─── Provided entries

(** X13.  [FillWithPZ(value)] stops on a [CHECK_EQ] (ShapeMismatch), the
    object untouched, when the height of the array differs from the number
    of planes or its width from the depth.  Otherwise it returns, keeps the
    shape, and the cell at [(p, d, h, w)] holds [value(p, d)], for every
    height and width. *)
Theorem FillWithPZ_read (value : Array2D T) a :
  (a2_height value <> planes_ a \/ a2_width value <> depth_ a ->
     FillWithPZ value a = Halt ShapeMismatch a)
  /\ (wf a -> wf2 value ->
      a2_height value = planes_ a -> a2_width value = depth_ a ->
      exists a', FillWithPZ value a = Ret tt a'
        /\ wf a' /\ same_shape a' a
        /\ forall p d h w, in_range a p d h w ->
             read a' p d h w = Array2D_at value p d).
Proof.
  split.
  - intros Hne. unfold FillWithPZ. rewrite bind_get. unfold planes, depth.
    destruct (decide (a2_height value = planes_ a)) as [E1|N1].
    + rewrite (bind_lift_Ok _ _ _ tt) by now apply CHECK_EQ_Ok.
      rewrite (CHECK_EQ_Stop _ (a2_width value)) by tauto. reflexivity.
    + rewrite (CHECK_EQ_Stop _ (a2_height value)) by assumption. reflexivity.
  - intros Hwf Hm E1 E2.
    destruct (nest_hwpd a (fun p d _ _ => elem2 T_default value p d) Hwf
                (fun p d h w => x ← lift (Array2D_at value p d); write p d h w x))
      as (v' & Hrun & Hlen & Hv').
    { intros p d h w v (Hp & Hd & _ & _) _.
      now rewrite (bind_lift_Ok _ _ _ (elem2 T_default value p d))
        by (apply Array2D_at_elem2; [assumption|lia..]). }
    exists (set_values_ a v'). split; [|split; [|split]].
    + unfold FillWithPZ. rewrite bind_get.
      rewrite !(bind_lift_Ok _ _ _ tt) by now apply CHECK_EQ_Ok.
      exact Hrun.
    + now apply wf_set_values_.
    + repeat split.
    + intros p d h w Hin.
      rewrite Array2D_at_elem2 by (try assumption; unfold in_range in Hin; lia).
      apply read_set_values_; auto.
Qed.

(** X14.  [FillWithMinorDimNum()] returns, keeps the shape, and leaves in
    the cell at [(p, d, h, w)] the number [p * n2 + d] of its
    height-by-width matrix, converted to [float] and then to [T]. *)
Theorem FillWithMinorDimNum_read a :
  wf a ->
  exists a', FillWithMinorDimNum a = Ret tt a'
    /\ wf a' /\ same_shape a' a
    /\ forall p d h w, in_range a p d h w ->
         read a' p d h w = Ok (T_of_float (float_of_int64 (p * n2 a + d))).
Proof.
  intros Hwf.
  destruct (nest_hwpd a (fun p d _ _ => T_of_float (float_of_int64 (p * depth_ a + d))) Hwf
              (fun p d h w =>
                 pd ← lift (mul64 p (depth_ a));
                 n ← lift (add64 pd d);
                 write p d h w (T_of_float (float_of_int64 n))))
    as (v' & Hrun & Hlen & Hv').
  { intros p d h w v (Hp & Hd & Hh & Hw) _.
    assert (B0 : 0 <= p * depth_ a) by (apply Z.mul_nonneg_nonneg; lia).
    assert (B1 : (p + 1) * depth_ a <= planes_ a * depth_ a)
      by (apply Z.mul_le_mono_nonneg_r; lia).
    assert (N : planes_ a * depth_ a <= INT64_MAX).
    { destruct Hwf as (Hinv & Hmax). rewrite Hinv in Hmax.
      assert (1 <= height_ a * width_ a) by nia.
      assert (planes_ a * depth_ a * 1 <= planes_ a * depth_ a * (height_ a * width_ a))
        by (apply Z.mul_le_mono_nonneg_l; lia).
      lia. }
    rewrite (bind_lift_Ok _ _ _ (p * depth_ a))
      by (apply mul64_Ok; eapply in_int64_between; [|exact N]; lia).
    now rewrite (bind_lift_Ok _ _ _ (p * depth_ a + d))
      by (apply add64_Ok; eapply in_int64_between; [|exact N]; lia). }
  exists (set_values_ a v'). split; [|split; [|split]].
  - unfold FillWithMinorDimNum. rewrite bind_get. exact Hrun.
  - now apply wf_set_values_.
  - repeat split.
  - intros p d h w Hin. apply read_set_values_; auto.
Qed.

End Broadcast.

Lemma FillWithYX_read_witness :
  FillWithYX (mkArray2D 1 1 [7]) example_lhs = Halt ShapeMismatch example_lhs
  /\ exists a', FillWithYX (mkArray2D 2 3 [10; 20; 30; 40; 50; 60])
                  (mkArray4D 2 1 2 3 [0; 0; 0; 0; 0; 0; 0; 0; 0; 0; 0; 0]) = Ret tt a'
       /\ read a' 1 0 1 2 = Ok 60.
Proof.
  split.
  - apply (FillWithYX_read (mkArray2D 1 1 [7]) example_lhs). left. cbn. lia.
  - destruct (FillWithYX_read (mkArray2D 2 3 [10; 20; 30; 40; 50; 60])
                (mkArray4D 2 1 2 3 [0; 0; 0; 0; 0; 0; 0; 0; 0; 0; 0; 0])) as [_ H].
    destruct H as (a' & Hrun & _ & _ & Hr).
    + unfold wf, invariant, INT64_MAX. cbn. lia.
    + reflexivity.
    + reflexivity.
    + reflexivity.
    + exists a'. split; [exact Hrun|]. rewrite Hr; [reflexivity|].
      unfold in_range. cbn. lia.
Defined.

Lemma FillWithPZ_read_witness :
  FillWithPZ (mkArray2D 1 1 [7]) (mkArray4D 2 1 1 1 [0; 0])
  = Halt ShapeMismatch (mkArray4D 2 1 1 1 [0; 0])
  /\ exists a', FillWithPZ (mkArray2D 2 1 [10; 20])
                  (mkArray4D 2 1 2 3 [0; 0; 0; 0; 0; 0; 0; 0; 0; 0; 0; 0]) = Ret tt a'
       /\ read a' 1 0 1 2 = Ok 20.
Proof.
  split.
  - apply (FillWithPZ_read (mkArray2D 1 1 [7]) (mkArray4D 2 1 1 1 [0; 0])).
    left. cbn. lia.
  - destruct (FillWithPZ_read (mkArray2D 2 1 [10; 20])
                (mkArray4D 2 1 2 3 [0; 0; 0; 0; 0; 0; 0; 0; 0; 0; 0; 0])) as [_ H].
    destruct H as (a' & Hrun & _ & _ & Hr).
    + unfold wf, invariant, INT64_MAX. cbn. lia.
    + reflexivity.
    + reflexivity.
    + reflexivity.
    + exists a'. split; [exact Hrun|]. rewrite Hr; [reflexivity|].
      unfold in_range. cbn. lia.
Defined.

──────

> Task instructions:
Scan the material above. Copy each line that holds the word "unfold".

> Task answer:
  - intros Hne. unfold FillWithPZ. rewrite bind_get. unfold planes, depth.
    + unfold FillWithPZ. rewrite bind_get.
      rewrite Array2D_at_elem2 by (try assumption; unfold in_range in Hin; lia).
  - unfold FillWithMinorDimNum. rewrite bind_get. exact Hrun.
    + unfold wf, invariant, INT64_MAX. cbn. lia.
      unfold in_range. cbn. lia.
    + unfold wf, invariant, INT64_MAX. cbn. lia.
      unfold in_range. cbn. lia.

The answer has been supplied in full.